= Waldemar Raźniak =

Polish theatre and opera director (born 1982)

Waldemar Raźniak (born 1982 in Moscow) is a Polish theatre and opera director, actor and academic. From 2020 to 2024 he was director of the Helena Modrzejewska National Old Theatre in Kraków, one of Poland's national theatre institutions. He directs in theatre, music theatre and opera, and in radio drama; in 2025 he was awarded the title of professor of theatre and film arts.

== Education and academic career ==
Raźniak graduated in 2006 from the acting faculty of the Stanisław Wyspiański Academy of Theatre Arts in Kraków, and in the same year also completed a degree in cultural management at the Jagiellonian University. In 2010 he graduated in directing from the Aleksander Zelwerowicz National Academy of Dramatic Art in Warsaw, and trained on a directing internship at the Russian Institute of Theatre Arts (GITIS) in Moscow.

He received a doctorate in theatre arts from the Academy of Dramatic Art in 2013 and his habilitation in 2015; in 2025 he was awarded the title of professor in theatre and film arts. He was vice-dean of the acting faculty of the Academy of Dramatic Art from 2014 to 2015 and its dean from 2015 to 2016, and between 2016 and 2020 vice-rector of the academy for student affairs.

As dean of the acting faculty he set out to bring the tradition of Jerzy Grotowski more widely into practical actor training, working with Tomasz Rodowicz and the Chorea Theatre in Łódź; he described this experience in 2019 in Performer, the journal of the Grotowski Institute. In his later practice he has combined methods derived from Grotowski with Viewpoints and devised theatre techniques, describing this as a search for a bridge between Central European and Western theatre thinking.

== Career ==
=== Theatre ===
In 2024 Raźniak directed Mała Apokalipsa 20XX at the National Old Theatre, in a stage adaptation of Tadeusz Konwicki's novel that he co-wrote with Beniamin M. Bukowski.

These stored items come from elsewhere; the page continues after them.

Lemma assign_char f c : is_assign c = true -> matches f assign [c].
Proof.
  intro H. apply MSet. unfold is_assign in H.
  unfold in_set. simpl. rewrite orb_false_r. exact H.
Qed.

Lemma quote_opt f q : opt_quote q = true -> matches f (opt quote) q.
Proof.
  destruct q as [|c [|d q]]; simpl; intro H; try discriminate.
  - apply opt_none.
  - apply opt_one. apply MSet. unfold in_set. simpl.
    rewrite orb_false_r. exact H.
Qed.

Lemma key_chars_run f s :
  forallb key_char s = true -> Forall (fun c => matches f key_chars [c]) s.
Proof.
  intro H. apply Forall_forall. intros c Hc.
  rewrite forallb_forall in H. specialize (H c Hc).
  apply MSet. unfold in_set. simpl. rewrite orb_false_r.
  unfold key_char in H. rewrite <- H.
  rewrite !orb_assoc. reflexivity.
Qed.

Lemma value_chars_run f s :
  forallb value_char s = true ->
  Forall (fun c => matches f value_chars [c]) s.
Proof.
  intro H. apply Forall_forall. intros c Hc.
  rewrite forallb_forall in H. specialize (H c Hc).
  apply MSet. unfold in_set, existsb, in_item.
  unfold value_char in H. apply negb_true_iff in H.
  rewrite orb_false_r, orb_assoc, H. reflexivity.
Qed.

(** The tail [\s*[:=]\s*Q?(C{n,})Q?] takes optional whitespace, an
    operator, optional whitespace, an optional quote and a run of at
    least [n] characters of [C]. *)
Lemma value_tail f (C : regex) n ws1 op ws2 q val :
  assignment_ok ws1 op ws2 q = true ->
  Forall (fun c => matches f C [c]) val -> (n <= List.length val)%nat ->
  matches f
    (re_seq [star ws; assign; star ws; opt quote; group (atleast n C);
             opt quote])
    (ws1 ++ [op] ++ ws2 ++ q ++ val).
Proof.
  unfold assignment_ok. rewrite !andb_true_iff.
  intros [[[H1 Hop] H2] Hq] Hval Hn.
  apply seq_cons; [apply rep_chars; auto using ws_chars; lia|].
  apply seq_cons; [apply assign_char; exact Hop|].
  apply seq_cons; [apply rep_chars; auto using ws_chars; lia|].
  apply seq_cons; [apply quote_opt; exact Hq|].
  rewrite <- (app_nil_r val).
  apply seq_cons; [apply rep_chars; auto|].
  apply (@seq_cons f (opt quote) [] [] []); [apply opt_none | apply seq_nil].
Qed.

In 2026 he staged Zmierzch bogów at the Polski Theatre, Bydgoszcz, a stage version of the screenplay of Luchino Visconti's film The Damned, performed in the pump hall of the city's Waterworks Museum. Later the same year he directed Hamlet vs Makbet, based on plays by William Shakespeare, at the Teatr Mały in Tychy; the premiere took place on 11 April 2026.

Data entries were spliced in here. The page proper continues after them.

(** What the operations round. *)
Lemma val_sub a b e : val (a - b) e = (val a e - val b e)%R.
Proof. unfold val. rewrite minus_IZR. ring. Qed.

Lemma val_add a b e : val (a + b) e = (val a e + val b e)%R.
Proof. unfold val. rewrite plus_IZR. ring. Qed.

Lemma val_mul a ea b eb : val (a * b) (ea + eb) = (val a ea * val b eb)%R.
Proof. unfold val. rewrite mult_IZR, bpow_add. ring. Qed.

Lemma iter_xO m d :
  Zpos (Pos.iter xO m d) = Zpos m * 2 ^ Zpos d /\
  Zpos (digits2_pos (Pos.iter xO m d)) = Zpos (digits2_pos m) + Zpos d.
Proof.
  induction d as [|d [IH1 IH2]] using Pos.peano_ind.
  - cbn [Pos.iter digits2_pos]. split; lia.
  - rewrite Pos.iter_succ. cbn [digits2_pos].
    rewrite (Pos2Z.inj_xO (Pos.iter xO m d)), IH1, !Pos2Z.inj_succ, IH2.
    rewrite Z.pow_succ_r by lia. split; lia.
Qed.

Lemma shl_align_val m e ez :
  ez <= e -> val (Zpos (fst (shl_align m e ez))) ez = val (Zpos m) e.
Proof.
  intros H. unfold shl_align. destruct (ez - e) as [|d|d] eqn:D; cbn [fst].
  - f_equal. lia.
  - lia.
  - destruct (iter_xO m d) as [V _]. rewrite V.
    rewrite val_shift by lia. f_equal. lia.
Qed.

Lemma exact_rounds_to s m e :
  e <= fexp prec emax (mag m e) ->
  s = false ->
  rounds_to (val (Zpos m) e)
    (binary_round_aux prec emax s (Zpos m) e loc_Exact).
Proof.
  intros A ->. exists (Zpos m), e, loc_Exact.
  split; [reflexivity|]. split; [lia|]. split; [exact A|].
  split; [split; [apply Rle_refl|apply val_lt; lia]|].
  split; [reflexivity|discriminate].
Qed.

=== Opera and music theatre ===
In 2015 he staged Joseph Haydn's Orlando paladino in a production prepared jointly by the Academy of Dramatic Art, the Fryderyk Chopin University of Music and the Academy of Fine Arts in Warsaw. His production of Karol Nepelski's opera Birdy was presented at the Tête-à-Tête festival in London in 2019.

In 2021 he wrote the libretto for and directed Bunkier. Fake Opera by Wojciech Błażejczyk, staged at the Warsaw Autumn festival of contemporary music and performed by the Hashtag Ensemble under Lilianna Krych.

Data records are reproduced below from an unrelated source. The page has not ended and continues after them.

(** ** The graph builder: inserting edges *)

Lemma lookup_dict_add k v d k' :
  dict_add k v d !! k' =
    if decide (k' = k) then Some (default ∅ (d !! k) ∪ {[v]}) else d !! k'.
Proof.
  unfold dict_add. case_decide as H.
  - subst. apply lookup_insert_eq.
  - by apply lookup_insert_ne.
Qed.

Lemma dict_add_idempotent k v d : dict_add k v (dict_add k v d) = dict_add k v d.
Proof.
  apply map_eq. intros k'. rewrite !lookup_dict_add.
  case_decide; [|done]. rewrite decide_True by done. cbn. f_equal. set_solver.
Qed.

Lemma dict_add_comm k1 v1 k2 v2 d :
  dict_add k1 v1 (dict_add k2 v2 d) = dict_add k2 v2 (dict_add k1 v1 d).
Proof.
  apply map_eq. intros k'. rewrite !lookup_dict_add.
  repeat case_decide; simplify_eq; cbn; try done. f_equal. set_solver.
Qed.

Lemma record_edge_root source target self :
  project_root (record_edge source target self) = project_root self.
Proof. by destruct target. Qed.

Lemma record_edge_idempotent source target self :
  record_edge source target (record_edge source target self) =
    record_edge source target self.
Proof.
  destruct target as [t|]; [|done]. unfold record_edge; simpl_self.
  by rewrite dict_add_idempotent.
Qed.

Lemma record_edge_comm s1 t1 s2 t2 self :
  record_edge s1 t1 (record_edge s2 t2 self) =
    record_edge s2 t2 (record_edge s1 t1 self).
Proof.
  destruct t1 as [t1|], t2 as [t2|]; try done.
  unfold record_edge; simpl_self. by rewrite dict_add_comm.
Qed.

Lemma seq_run {A} (m1 : M A) (m2 : M unit) self a self' :
  m1 self = (Ok a, self') -> (m1;; m2) self = m2 self'.
Proof. intros H. unfold mbind, M_bind. by rewrite H. Qed.

(** X1: recording the same import of the same file twice leaves the
    analyzer as recording it once does. *)
Theorem resolve_import_idempotent (w : World)
  (source_file import_path : string) (self : ProjectAnalyzer) :
  (_resolve_import w source_file import_path;;
   _resolve_import w source_file import_path) self =
    _resolve_import w source_file import_path self.
Proof.
  rewrite (seq_run _ _ _ _ _ (_resolve_import_run w _ _ _)).
  rewrite !_resolve_import_run, record_edge_root.
  by rewrite record_edge_idempotent.
Qed.

(** X2: two calls of [_resolve_import] give the same analyzer in either
    order, whatever the files and imports. *)
Theorem resolve_import_commutes (w : World)
  (source1 import1 source2 import2 : string) (self : ProjectAnalyzer) :
  (_resolve_import w source1 import1;; _resolve_import w source2 import2) self =
  (_resolve_import w source2 import2;; _resolve_import w source1 import1) self.
Proof.
  rewrite !(seq_run _ _ _ _ _ (_resolve_import_run w _ _ _)).
  rewrite !_resolve_import_run, !record_edge_root.
  by rewrite record_edge_comm.
Qed.

(** X3: [_resolve_import] changes nothing but the dependency graph, and in
    the graph nothing but the entry of the importing file, which it never
    shrinks: every edge there was is still there. *)
Theorem resolve_import_frame (w : World)
  (source_file import_path : string) (self : ProjectAnalyzer) :
  let self' := snd (_resolve_import w source_file import_path self) in
  project_root self' = project_root self ∧
  all_files self' = all_files self ∧
  used_files self' = used_files self ∧
  unused_files self' = unused_files self ∧
  (∀ k, k ≠ source_file ->
        file_dependencies self' !! k = file_dependencies self !! k) ∧
  (∀ k t, has_edge (file_dependencies self) k t ->
          has_edge (file_dependencies self') k t).
Proof.
  cbn zeta. rewrite _resolve_import_run. cbn [snd].
  destruct (resolved w (project_root self) source_file import_path) as [t|];
    unfold record_edge; simpl_self; [|done].
  repeat split; try done.
  - intros k Hk. rewrite lookup_dict_add. by rewrite decide_False.
  - intros k t' (deps & Hdeps & Hin). unfold has_edge.
    rewrite lookup_dict_add. case_decide as Hk; [|by exists deps].
    subst k. rewrite Hdeps. eexists. split; [done|]. set_solver.
Qed.

(** ** The classifier *)

Lemma used_and_targets_eq self :
  used_and_targets self = used_files self ∪ edge_targets (file_dependencies self).
Proof.
  apply set_eq. intros x.
  by rewrite elem_of_used_and_targets, elem_of_union, elem_of_edge_targets.
Qed.

Lemma classify_idempotent self : classify (classify self) = classify self.
Proof.
  unfold classify. rewrite !used_and_targets_eq. simpl_self.
  rewrite ?used_and_targets_eq. f_equal; set_solver.
Qed.

(** X10: [_find_unused_files] is idempotent: run a second time, on any
    analyzer, it changes nothing. *)
Theorem find_unused_files_idempotent (self : ProjectAnalyzer) :
  (_find_unused_files;; _find_unused_files) self = _find_unused_files self.
Proof.
  rewrite (seq_run _ _ _ _ _ (_find_unused_files_run _)).
  rewrite !_find_unused_files_run. f_equal. apply classify_idempotent.
Qed.

(** ** The collector *)

Lemma elem_of_CollectedSet w root path :
  path ∈ CollectedSet w root ↔
    ∃ dir dirs files file,
      (dir, dirs, files) ∈ os_walk w root ∧
      file ∈ files ∧
      PyStr.endswith_any file collected_suffixes = true ∧
      path = PosixPath.join dir [file].
Proof.
  rewrite CollectedSet_eq. unfold universe, collected.
  rewrite elem_of_list_to_set, list_elem_of_In, in_concat. split.
  - intros (l & Hl & Hpath). apply list_elem_of_In in Hl, Hpath.
    apply list_elem_of_fmap in Hl as ([[dir dirs] files] & -> & Hwalk).
    apply list_elem_of_fmap in Hpath as (file & -> & Hfile).
    apply list_elem_of_In, filter_In in Hfile as [Hfile Hsuf].
    exists dir, dirs, files, file. repeat split; try done.
    by apply list_elem_of_In.
  - intros (dir & dirs & files & file & Hwalk & Hfile & Hsuf & ->).
    eexists. rewrite <-!list_elem_of_In.
    split; [apply list_elem_of_fmap; by exists (dir, dirs, files)|].
    cbn. apply list_elem_of_fmap. exists file. split; [done|].
    apply list_elem_of_In, filter_In. by rewrite <-list_elem_of_In.
Qed.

At the Polish Royal Opera he directed the 2022 world premiere of Zygmunt Krauze's opera Noc kruków ("The Night of the Ravens"), to a libretto by Małgorzata Sikorska-Miszczuk. In 2025 he staged Handel's oratorio Il trionfo del Tempo e del Disinganno for the same company; the production opened on 4 April 2025.

In 2024 he wrote the scenario and libretto for and directed Solaris, an opera by Karol Nepelski after the novel by Stanisław Lem; it was performed by actors of the National Old Theatre together with the Hashtag Ensemble, a collective of instrumentalists and singers, under the music director Lilianna Krych. A co-production of the National Old Theatre with the Kraków festival Opera Rara, it was first performed in February 2024 in the SOLARIS National Synchrotron Radiation Centre of the Jagiellonian University.

=== Radio drama ===
Raźniak has directed radio plays and audio adaptations since 2017. For the publisher Audioteka these included Lem's Solaris (2017) and Powrót z gwiazd (2021), Ray Bradbury's Fahrenheit 451 (2018), Ken Follett's Fall of Giants (2020) and Yasmina Reza's God of Carnage (2021). In 2023 he wrote the script for and directed a radio adaptation of Stanisław Pagaczewski's Porwanie Baltazara Gąbki, produced by Radio Kraków in cooperation with the National Old Theatre.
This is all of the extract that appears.